Improved Dead-Beat Predictive DPC Strategy of Grid-Connected DC-AC Converters With Switching Loss Minimization and Delay Compensations

• Published in: IEEE transactions on industrial informatics Vol. 9; no. 2; pp. 728 - 738
• Main Author: Hu, Jiabing
• Format: Journal Article
• Language: English
• Published: Piscataway IEEE 01.05.2013; The Institute of Electrical and Electronics Engineers, Inc. (IEEE)

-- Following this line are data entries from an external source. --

Definition follows {A} (m : M A) : Prop :=
  forall x y a x', exec_sim x y -> m x = (Ok a, x') -> unstopped (evm x') -> reproduces a x' (m y).

Lemma unstopped_before i j :
  hooked code_size i j -> CodeWitness.exceeded (CodeWitness.meter j) = None ->
  CodeWitness.exceeded (CodeWitness.meter i) = None.
Proof.
  intros (l & Hl & _ & ->) Hj. destruct (CodeWitness.hooks_same i l Hl) as (_ & _ & _ & _ & He).
  destruct (CodeWitness.exceeded (CodeWitness.meter i)); [|done]. by rewrite He in Hj.
Qed.

Lemma follows_ret {A} (a : A) : follows (mret a).
Proof. intros x y b x' Hs [= <- <-] _. by split. Qed.

Lemma follows_bind {A B} (m : M A) (f : A -> M B) :
  follows m -> (forall a, follows (f a)) -> (forall a, preserves (f a)) -> follows (m ≫= f).
Proof.
  intros Hm Hf Hp x y b x' Hs (a & x1 & E1 & E2)%sbind_Ok Hu.
  assert (Hu1 : unstopped (evm x1)) by (eapply unstopped_before; [apply (frame_hooks _ _ (Hp a _ _ _ E2))|done]).
  specialize (Hm x y a x1 Hs E1 Hu1). unfold mbind, sresult_bind.
  destruct (m y) as [[a'|f'] y1]; [|done]. destruct Hm as [-> Hs1]. by eapply Hf.
Qed.

(** Code that reads the executor reads only what the two share. *)
Lemma follows_with_self {A} (k : Exec -> M A) :
  (forall x y, exec_sim x y -> k y = k x) -> (forall x, follows (k x)) -> follows (with_self k).
Proof. intros Hk Hf x y a x' Hs E1 Hu. unfold with_self in *. rewrite (Hk x y Hs). by eapply Hf. Qed.

Lemma follows_to_u64 v : follows (to_u64 v).
Proof.
  intros x y n x' Hs. unfold to_u64. destruct (v <=? u64_max); [|done]. intros [= <- <-] _. by split.
Qed.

• Subjects: Compensation; Converters; DC-AC converter; dead-beat; delay compensation; direct power control (DPC); Electric potential; Mathematical analysis; predictive; Reactive power; Strategy; Studies; Switches; Switching; Switching frequency; Switching loss; vector sequence; Vectors; Vectors (mathematics); Voltage; Voltage control
• ISSN: 1551-3203; 1941-0050
• DOI: 10.1109/TII.2012.2223705

This paper presents an improved dead-beat predictive direct power control (DPC) strategy for grid-connected dc-ac converters. In order to minimize switching losses and to alleviate power oscillations, a new voltage vectors' sequence is proposed for the predictive DPC strategy based on the angular location of the required converter voltage vector rather than the grid voltage vector. Thus, low-order harmonics in ac currents and periodic oscillations in the reactive power are removed with the feature of minimum switching losses kept. Further, in order to reduce steady-state errors of active and reactive powers, compensation methods are proposed in practical systems for both power errors and angular shifts caused by sampling delays. Experimental results on a 1.5 kW grid-connected dc-ac converter are provided to validate the feasibility of the proposed voltage vectors' sequence and compensation methods for the predictive DPC strategy.